Task inputs

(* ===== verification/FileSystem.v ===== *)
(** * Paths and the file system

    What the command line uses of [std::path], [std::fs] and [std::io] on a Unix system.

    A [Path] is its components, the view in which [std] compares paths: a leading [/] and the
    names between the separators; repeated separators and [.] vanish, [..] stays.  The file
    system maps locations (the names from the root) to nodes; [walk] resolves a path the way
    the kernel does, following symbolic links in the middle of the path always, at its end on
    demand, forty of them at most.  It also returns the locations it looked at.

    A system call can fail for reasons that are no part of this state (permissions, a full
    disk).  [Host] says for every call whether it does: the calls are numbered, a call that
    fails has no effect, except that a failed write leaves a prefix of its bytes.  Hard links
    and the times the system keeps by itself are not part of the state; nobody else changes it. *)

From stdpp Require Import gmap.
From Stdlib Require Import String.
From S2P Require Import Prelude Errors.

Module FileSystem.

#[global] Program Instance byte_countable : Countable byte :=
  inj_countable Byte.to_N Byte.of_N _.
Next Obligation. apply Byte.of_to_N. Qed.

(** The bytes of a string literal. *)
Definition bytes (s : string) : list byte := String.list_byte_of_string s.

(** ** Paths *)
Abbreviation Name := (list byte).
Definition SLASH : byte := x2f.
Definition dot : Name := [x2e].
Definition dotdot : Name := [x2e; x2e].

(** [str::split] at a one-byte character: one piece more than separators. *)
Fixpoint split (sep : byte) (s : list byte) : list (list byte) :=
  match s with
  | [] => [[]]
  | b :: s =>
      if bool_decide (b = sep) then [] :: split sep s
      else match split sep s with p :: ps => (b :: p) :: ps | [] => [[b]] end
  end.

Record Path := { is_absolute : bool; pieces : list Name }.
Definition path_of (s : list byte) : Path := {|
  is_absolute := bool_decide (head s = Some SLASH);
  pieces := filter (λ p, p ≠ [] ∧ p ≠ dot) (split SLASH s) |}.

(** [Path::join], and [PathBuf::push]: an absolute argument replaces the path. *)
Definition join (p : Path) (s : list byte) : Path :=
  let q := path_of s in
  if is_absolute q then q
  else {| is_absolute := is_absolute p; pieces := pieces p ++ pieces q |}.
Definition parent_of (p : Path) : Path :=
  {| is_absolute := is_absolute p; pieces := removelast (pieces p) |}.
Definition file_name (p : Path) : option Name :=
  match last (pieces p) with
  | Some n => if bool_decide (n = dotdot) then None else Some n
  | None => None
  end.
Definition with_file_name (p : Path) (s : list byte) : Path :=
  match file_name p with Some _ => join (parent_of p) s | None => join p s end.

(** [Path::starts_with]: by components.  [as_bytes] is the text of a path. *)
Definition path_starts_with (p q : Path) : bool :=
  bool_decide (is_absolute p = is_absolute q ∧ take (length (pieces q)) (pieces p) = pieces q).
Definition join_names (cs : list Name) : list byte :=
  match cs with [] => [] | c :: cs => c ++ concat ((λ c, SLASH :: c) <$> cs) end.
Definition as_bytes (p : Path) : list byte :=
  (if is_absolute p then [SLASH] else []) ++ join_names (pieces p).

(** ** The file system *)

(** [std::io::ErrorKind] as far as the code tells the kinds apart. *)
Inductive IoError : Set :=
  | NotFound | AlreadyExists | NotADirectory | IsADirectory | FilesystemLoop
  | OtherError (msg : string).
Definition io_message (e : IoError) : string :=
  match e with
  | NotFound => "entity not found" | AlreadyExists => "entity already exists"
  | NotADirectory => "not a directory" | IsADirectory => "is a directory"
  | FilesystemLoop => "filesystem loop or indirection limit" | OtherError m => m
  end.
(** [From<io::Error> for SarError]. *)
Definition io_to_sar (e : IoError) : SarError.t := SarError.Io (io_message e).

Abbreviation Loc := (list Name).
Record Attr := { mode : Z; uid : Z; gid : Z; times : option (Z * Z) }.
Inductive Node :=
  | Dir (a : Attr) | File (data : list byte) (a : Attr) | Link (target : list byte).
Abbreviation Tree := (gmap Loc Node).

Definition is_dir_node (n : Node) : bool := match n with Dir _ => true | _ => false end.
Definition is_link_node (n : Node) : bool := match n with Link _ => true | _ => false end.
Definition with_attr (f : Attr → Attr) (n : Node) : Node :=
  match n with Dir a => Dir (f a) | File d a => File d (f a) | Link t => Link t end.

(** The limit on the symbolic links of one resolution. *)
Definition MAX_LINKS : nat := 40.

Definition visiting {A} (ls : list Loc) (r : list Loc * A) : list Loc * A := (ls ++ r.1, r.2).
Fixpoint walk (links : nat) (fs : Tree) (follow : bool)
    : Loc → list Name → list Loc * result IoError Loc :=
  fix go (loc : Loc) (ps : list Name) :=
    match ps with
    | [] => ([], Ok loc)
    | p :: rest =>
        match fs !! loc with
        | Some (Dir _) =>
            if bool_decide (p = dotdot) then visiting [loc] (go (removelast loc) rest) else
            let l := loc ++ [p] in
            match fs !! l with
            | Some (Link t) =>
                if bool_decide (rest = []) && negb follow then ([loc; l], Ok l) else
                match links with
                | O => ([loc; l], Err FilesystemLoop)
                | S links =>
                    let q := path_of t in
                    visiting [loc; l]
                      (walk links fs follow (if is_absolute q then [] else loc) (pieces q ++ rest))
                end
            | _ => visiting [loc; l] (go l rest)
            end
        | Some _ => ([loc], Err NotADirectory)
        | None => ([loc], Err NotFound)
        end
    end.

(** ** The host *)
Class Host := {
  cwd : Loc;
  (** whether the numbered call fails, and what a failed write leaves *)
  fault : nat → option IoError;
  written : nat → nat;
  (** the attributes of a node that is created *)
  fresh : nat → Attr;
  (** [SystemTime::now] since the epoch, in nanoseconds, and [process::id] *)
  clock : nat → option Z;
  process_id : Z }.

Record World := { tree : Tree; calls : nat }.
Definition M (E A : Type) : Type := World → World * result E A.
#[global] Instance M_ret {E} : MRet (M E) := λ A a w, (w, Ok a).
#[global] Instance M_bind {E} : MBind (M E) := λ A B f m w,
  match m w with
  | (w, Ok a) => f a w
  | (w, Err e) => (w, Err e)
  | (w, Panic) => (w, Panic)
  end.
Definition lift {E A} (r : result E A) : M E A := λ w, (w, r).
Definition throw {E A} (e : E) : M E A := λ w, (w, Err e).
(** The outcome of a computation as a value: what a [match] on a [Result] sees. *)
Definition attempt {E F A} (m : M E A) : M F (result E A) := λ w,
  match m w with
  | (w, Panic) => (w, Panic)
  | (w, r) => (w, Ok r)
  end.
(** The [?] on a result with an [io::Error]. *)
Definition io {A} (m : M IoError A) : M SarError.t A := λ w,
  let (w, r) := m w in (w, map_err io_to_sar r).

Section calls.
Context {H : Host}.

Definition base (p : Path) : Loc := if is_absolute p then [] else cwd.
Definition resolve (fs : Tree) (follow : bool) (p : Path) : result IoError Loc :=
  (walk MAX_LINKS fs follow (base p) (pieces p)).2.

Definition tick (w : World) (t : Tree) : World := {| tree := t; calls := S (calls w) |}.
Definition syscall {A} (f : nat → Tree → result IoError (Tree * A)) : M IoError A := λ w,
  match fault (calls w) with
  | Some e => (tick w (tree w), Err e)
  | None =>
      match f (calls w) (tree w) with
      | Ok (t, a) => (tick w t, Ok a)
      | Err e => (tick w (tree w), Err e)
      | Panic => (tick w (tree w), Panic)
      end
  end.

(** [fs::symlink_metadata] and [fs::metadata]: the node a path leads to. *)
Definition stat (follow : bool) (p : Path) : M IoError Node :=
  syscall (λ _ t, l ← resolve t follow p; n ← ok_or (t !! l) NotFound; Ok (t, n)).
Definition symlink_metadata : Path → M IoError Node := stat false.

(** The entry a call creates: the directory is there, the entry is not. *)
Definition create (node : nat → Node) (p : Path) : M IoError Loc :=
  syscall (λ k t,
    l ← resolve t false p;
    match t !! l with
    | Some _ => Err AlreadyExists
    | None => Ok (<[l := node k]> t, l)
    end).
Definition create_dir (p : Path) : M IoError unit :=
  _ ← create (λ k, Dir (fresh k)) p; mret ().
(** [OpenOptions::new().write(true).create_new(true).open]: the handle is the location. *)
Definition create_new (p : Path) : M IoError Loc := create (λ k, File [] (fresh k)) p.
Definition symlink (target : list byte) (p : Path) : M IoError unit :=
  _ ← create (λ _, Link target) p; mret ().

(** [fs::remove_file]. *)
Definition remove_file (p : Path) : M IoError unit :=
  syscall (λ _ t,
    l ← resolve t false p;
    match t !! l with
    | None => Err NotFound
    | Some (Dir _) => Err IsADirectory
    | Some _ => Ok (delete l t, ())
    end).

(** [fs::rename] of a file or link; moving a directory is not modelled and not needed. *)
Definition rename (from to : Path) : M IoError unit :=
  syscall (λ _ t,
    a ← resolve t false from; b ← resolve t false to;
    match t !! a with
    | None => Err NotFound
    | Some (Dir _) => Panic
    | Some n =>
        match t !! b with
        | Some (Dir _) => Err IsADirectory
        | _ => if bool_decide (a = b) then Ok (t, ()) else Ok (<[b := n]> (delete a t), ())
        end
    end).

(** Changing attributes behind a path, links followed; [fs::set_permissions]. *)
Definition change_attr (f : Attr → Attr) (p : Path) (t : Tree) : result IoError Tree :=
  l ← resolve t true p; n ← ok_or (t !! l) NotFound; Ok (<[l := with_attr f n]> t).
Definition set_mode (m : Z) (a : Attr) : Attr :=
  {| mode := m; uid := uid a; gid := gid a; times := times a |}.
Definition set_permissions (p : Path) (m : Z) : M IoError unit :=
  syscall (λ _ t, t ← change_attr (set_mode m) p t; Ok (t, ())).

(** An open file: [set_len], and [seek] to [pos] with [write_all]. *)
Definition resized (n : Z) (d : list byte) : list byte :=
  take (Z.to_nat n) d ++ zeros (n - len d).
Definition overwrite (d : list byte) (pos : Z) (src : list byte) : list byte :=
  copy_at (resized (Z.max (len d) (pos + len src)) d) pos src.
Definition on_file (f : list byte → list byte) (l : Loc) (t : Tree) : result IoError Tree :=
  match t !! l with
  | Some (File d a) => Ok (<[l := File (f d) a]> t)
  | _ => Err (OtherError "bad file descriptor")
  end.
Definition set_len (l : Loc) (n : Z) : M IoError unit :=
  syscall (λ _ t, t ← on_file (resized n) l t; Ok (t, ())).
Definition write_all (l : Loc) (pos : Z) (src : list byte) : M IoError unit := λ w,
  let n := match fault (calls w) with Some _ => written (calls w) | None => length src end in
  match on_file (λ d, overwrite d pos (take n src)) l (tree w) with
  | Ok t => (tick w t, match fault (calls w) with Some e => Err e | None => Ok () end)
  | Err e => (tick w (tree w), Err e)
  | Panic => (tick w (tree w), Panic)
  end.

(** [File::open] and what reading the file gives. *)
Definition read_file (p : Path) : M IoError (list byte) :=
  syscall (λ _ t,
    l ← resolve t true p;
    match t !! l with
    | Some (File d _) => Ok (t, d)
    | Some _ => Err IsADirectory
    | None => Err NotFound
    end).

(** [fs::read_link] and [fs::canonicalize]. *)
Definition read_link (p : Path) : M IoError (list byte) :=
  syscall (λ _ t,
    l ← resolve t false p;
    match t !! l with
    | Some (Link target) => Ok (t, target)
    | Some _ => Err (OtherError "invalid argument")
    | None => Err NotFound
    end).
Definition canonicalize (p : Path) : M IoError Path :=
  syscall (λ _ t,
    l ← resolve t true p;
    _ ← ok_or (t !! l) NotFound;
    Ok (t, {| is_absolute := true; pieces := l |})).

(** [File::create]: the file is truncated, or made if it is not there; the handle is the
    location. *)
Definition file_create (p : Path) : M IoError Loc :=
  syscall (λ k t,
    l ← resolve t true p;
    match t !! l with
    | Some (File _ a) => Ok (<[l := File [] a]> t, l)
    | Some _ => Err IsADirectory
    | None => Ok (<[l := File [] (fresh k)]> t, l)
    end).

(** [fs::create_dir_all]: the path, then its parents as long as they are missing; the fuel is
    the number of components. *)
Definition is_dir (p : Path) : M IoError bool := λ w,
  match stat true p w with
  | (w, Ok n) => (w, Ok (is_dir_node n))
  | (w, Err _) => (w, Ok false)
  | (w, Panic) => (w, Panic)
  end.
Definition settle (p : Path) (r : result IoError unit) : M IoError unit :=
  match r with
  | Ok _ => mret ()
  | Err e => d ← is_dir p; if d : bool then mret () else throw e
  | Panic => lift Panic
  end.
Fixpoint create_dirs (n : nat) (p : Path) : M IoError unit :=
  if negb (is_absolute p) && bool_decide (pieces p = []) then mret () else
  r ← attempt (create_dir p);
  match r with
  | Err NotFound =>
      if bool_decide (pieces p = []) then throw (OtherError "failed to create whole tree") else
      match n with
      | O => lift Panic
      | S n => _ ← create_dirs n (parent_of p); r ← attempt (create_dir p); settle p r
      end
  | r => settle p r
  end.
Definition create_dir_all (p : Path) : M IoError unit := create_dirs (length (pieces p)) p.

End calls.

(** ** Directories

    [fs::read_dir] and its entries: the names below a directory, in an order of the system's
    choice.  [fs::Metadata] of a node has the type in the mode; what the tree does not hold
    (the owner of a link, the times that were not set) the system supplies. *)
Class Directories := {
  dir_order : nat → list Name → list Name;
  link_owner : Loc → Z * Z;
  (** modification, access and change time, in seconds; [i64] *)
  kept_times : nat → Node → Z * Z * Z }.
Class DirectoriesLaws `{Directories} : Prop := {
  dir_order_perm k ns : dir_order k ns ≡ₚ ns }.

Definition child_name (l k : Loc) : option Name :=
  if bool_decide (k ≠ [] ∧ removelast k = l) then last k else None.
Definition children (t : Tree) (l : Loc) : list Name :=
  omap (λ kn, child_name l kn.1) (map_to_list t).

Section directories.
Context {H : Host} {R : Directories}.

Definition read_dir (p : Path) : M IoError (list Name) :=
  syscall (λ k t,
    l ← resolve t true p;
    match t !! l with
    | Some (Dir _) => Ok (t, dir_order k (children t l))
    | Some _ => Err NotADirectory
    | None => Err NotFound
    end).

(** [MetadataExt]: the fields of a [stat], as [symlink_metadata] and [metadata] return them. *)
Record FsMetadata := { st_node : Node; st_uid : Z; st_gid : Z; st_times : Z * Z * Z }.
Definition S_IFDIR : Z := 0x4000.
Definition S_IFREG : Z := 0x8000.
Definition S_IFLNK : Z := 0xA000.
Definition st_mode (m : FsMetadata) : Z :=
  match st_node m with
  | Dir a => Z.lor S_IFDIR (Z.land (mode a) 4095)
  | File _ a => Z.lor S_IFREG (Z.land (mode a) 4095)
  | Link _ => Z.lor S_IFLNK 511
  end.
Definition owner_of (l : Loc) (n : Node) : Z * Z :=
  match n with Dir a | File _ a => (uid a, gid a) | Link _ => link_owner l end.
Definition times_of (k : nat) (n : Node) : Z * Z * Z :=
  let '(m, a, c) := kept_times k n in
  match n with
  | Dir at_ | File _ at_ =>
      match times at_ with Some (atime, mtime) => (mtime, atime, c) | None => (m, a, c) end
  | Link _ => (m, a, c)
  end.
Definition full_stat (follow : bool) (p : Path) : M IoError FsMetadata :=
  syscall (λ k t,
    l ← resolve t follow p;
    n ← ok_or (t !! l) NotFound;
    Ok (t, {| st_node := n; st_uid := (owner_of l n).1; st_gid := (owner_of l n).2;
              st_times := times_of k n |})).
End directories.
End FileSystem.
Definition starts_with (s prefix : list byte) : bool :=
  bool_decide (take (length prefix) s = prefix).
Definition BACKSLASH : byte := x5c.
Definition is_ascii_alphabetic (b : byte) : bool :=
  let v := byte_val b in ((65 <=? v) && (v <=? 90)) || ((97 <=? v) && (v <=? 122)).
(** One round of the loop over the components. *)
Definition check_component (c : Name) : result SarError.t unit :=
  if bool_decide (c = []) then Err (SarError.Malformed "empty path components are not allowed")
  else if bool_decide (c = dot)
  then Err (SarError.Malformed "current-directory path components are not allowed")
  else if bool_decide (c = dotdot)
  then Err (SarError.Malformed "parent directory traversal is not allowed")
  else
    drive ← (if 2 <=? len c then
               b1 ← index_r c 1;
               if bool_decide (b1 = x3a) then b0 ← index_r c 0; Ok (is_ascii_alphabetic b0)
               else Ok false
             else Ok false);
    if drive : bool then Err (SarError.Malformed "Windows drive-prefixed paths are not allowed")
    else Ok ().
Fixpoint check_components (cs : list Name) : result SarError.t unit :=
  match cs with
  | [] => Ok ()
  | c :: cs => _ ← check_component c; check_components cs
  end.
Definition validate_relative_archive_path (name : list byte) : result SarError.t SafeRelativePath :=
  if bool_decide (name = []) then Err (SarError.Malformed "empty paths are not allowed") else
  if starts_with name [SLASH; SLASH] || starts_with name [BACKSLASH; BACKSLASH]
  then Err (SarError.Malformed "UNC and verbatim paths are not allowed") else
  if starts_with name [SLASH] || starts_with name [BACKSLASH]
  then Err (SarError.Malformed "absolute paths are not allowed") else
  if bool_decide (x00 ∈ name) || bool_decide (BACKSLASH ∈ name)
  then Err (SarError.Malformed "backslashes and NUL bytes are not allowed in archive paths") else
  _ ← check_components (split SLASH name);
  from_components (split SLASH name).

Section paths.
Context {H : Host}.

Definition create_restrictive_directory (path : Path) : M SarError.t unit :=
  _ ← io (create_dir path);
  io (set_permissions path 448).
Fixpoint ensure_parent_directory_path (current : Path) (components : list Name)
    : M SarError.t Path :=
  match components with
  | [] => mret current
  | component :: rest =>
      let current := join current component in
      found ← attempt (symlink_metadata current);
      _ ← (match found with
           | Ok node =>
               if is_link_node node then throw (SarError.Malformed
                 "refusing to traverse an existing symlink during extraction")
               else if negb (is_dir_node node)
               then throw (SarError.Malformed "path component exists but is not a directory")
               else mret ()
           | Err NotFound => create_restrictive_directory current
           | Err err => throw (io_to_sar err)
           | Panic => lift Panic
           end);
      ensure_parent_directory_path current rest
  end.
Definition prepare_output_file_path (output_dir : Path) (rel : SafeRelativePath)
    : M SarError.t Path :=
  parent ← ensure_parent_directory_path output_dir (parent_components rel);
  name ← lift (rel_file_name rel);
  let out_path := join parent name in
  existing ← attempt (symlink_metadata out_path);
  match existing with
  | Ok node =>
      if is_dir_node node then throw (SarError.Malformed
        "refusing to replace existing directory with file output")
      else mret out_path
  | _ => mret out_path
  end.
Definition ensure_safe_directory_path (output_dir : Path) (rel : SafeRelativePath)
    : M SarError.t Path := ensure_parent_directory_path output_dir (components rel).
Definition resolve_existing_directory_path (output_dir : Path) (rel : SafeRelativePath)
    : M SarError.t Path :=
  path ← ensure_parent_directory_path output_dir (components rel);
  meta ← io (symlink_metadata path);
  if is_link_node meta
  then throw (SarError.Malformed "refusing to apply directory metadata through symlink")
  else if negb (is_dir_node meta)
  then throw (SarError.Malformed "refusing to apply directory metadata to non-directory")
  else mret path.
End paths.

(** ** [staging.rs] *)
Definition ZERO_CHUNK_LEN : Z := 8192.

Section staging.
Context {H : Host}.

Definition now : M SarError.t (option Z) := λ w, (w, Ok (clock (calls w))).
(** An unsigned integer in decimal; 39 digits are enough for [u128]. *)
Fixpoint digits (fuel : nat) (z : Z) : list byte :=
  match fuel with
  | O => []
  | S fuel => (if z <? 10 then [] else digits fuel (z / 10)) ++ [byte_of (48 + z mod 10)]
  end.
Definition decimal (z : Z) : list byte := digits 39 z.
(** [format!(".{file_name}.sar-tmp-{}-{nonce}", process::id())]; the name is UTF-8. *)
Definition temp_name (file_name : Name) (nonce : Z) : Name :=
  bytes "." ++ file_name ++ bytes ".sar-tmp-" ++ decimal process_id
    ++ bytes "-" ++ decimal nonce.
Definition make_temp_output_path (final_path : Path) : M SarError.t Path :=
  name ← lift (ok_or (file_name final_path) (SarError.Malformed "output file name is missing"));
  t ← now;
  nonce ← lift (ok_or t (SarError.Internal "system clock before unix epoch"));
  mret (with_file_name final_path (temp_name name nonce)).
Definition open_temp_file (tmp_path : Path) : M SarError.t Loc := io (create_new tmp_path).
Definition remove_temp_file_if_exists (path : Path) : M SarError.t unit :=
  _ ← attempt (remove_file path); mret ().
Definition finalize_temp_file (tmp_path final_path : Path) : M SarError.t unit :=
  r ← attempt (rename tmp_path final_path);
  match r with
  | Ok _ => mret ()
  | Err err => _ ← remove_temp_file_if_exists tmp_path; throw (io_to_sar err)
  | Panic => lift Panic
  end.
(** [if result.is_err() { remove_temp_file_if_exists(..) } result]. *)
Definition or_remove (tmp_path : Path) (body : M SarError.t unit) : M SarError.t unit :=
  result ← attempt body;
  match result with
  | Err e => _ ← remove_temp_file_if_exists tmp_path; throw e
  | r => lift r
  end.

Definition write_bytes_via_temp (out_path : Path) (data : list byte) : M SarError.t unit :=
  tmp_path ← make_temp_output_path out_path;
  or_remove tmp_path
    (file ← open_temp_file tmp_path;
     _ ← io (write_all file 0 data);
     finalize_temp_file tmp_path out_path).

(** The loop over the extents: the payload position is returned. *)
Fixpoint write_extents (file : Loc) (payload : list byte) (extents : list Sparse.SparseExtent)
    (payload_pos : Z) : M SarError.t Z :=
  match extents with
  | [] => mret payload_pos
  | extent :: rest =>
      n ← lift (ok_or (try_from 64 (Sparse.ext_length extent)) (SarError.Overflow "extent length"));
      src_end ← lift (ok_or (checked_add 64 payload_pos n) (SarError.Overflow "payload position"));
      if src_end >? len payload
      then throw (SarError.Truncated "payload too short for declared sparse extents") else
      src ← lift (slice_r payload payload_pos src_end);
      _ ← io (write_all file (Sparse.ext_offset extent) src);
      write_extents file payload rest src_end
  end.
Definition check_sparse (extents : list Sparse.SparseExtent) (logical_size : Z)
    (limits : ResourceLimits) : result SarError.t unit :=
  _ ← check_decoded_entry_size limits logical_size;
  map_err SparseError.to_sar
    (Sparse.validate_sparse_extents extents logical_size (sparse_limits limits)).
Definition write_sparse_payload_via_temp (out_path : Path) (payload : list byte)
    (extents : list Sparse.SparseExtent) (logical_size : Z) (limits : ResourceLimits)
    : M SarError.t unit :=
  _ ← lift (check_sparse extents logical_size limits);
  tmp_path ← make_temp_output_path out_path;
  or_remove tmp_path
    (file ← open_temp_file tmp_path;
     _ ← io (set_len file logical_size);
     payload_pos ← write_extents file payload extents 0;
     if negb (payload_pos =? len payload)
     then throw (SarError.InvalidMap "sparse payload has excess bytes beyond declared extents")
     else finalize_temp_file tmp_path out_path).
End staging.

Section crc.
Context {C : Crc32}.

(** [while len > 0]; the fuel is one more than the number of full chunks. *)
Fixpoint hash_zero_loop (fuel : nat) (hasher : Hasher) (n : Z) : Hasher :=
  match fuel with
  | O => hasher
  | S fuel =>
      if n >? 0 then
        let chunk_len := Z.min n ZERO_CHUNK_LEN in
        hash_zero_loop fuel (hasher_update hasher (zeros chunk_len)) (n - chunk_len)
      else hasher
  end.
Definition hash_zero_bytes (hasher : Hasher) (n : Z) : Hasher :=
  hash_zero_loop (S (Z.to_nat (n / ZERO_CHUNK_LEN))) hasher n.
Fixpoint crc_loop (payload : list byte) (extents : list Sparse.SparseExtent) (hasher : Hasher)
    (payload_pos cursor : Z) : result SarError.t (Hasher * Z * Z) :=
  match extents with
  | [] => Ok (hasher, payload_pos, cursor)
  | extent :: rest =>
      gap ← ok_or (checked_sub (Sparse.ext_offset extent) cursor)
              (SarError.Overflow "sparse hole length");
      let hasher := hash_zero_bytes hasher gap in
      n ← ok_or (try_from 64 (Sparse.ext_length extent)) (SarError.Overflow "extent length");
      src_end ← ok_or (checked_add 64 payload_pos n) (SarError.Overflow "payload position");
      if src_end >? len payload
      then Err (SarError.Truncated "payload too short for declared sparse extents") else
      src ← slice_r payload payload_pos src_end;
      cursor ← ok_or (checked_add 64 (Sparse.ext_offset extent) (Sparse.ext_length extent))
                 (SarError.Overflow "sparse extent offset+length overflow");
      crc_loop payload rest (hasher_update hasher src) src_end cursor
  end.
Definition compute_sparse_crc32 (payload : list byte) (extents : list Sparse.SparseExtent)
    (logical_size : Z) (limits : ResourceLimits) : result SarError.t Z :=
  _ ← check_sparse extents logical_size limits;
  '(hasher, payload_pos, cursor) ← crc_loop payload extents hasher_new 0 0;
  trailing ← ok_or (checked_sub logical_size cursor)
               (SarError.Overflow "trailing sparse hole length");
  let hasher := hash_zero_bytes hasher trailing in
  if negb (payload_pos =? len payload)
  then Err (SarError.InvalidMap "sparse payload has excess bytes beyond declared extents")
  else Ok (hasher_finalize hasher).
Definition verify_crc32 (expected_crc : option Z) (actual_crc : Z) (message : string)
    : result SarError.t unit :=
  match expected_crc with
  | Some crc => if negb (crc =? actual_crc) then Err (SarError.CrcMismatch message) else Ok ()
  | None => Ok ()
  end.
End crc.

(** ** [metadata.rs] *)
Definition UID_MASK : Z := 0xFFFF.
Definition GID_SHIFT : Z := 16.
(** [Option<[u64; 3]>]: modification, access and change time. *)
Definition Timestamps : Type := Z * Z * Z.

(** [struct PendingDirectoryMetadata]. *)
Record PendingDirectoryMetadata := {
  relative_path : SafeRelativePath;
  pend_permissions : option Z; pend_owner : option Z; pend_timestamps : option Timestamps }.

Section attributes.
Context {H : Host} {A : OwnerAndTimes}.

Instructions to follow
From the very first line of the records down to the line with "Definition dotdot : Name := [x2e; x2e].", please write out each line exactly, including both ends and no other lines.

Answer box
(* ===== verification/FileSystem.v ===== *)
(** * Paths and the file system

    What the command line uses of [std::path], [std::fs] and [std::io] on a Unix system.

    A [Path] is its components, the view in which [std] compares paths: a leading [/] and the
    names between the separators; repeated separators and [.] vanish, [..] stays.  The file
    system maps locations (the names from the root) to nodes; [walk] resolves a path the way
    the kernel does, following symbolic links in the middle of the path always, at its end on
    demand, forty of them at most.  It also returns the locations it looked at.

    A system call can fail for reasons that are no part of this state (permissions, a full
    disk).  [Host] says for every call whether it does: the calls are numbered, a call that
    fails has no effect, except that a failed write leaves a prefix of its bytes.  Hard links
    and the times the system keeps by itself are not part of the state; nobody else changes it. *)

From stdpp Require Import gmap.
From Stdlib Require Import String.
From S2P Require Import Prelude Errors.

Module FileSystem.

#[global] Program Instance byte_countable : Countable byte :=
  inj_countable Byte.to_N Byte.of_N _.
Next Obligation. apply Byte.of_to_N. Qed.

(** The bytes of a string literal. *)
Definition bytes (s : string) : list byte := String.list_byte_of_string s.

(** ** Paths *)
Abbreviation Name := (list byte).
Definition SLASH : byte := x2f.
Definition dot : Name := [x2e].
Definition dotdot : Name := [x2e; x2e].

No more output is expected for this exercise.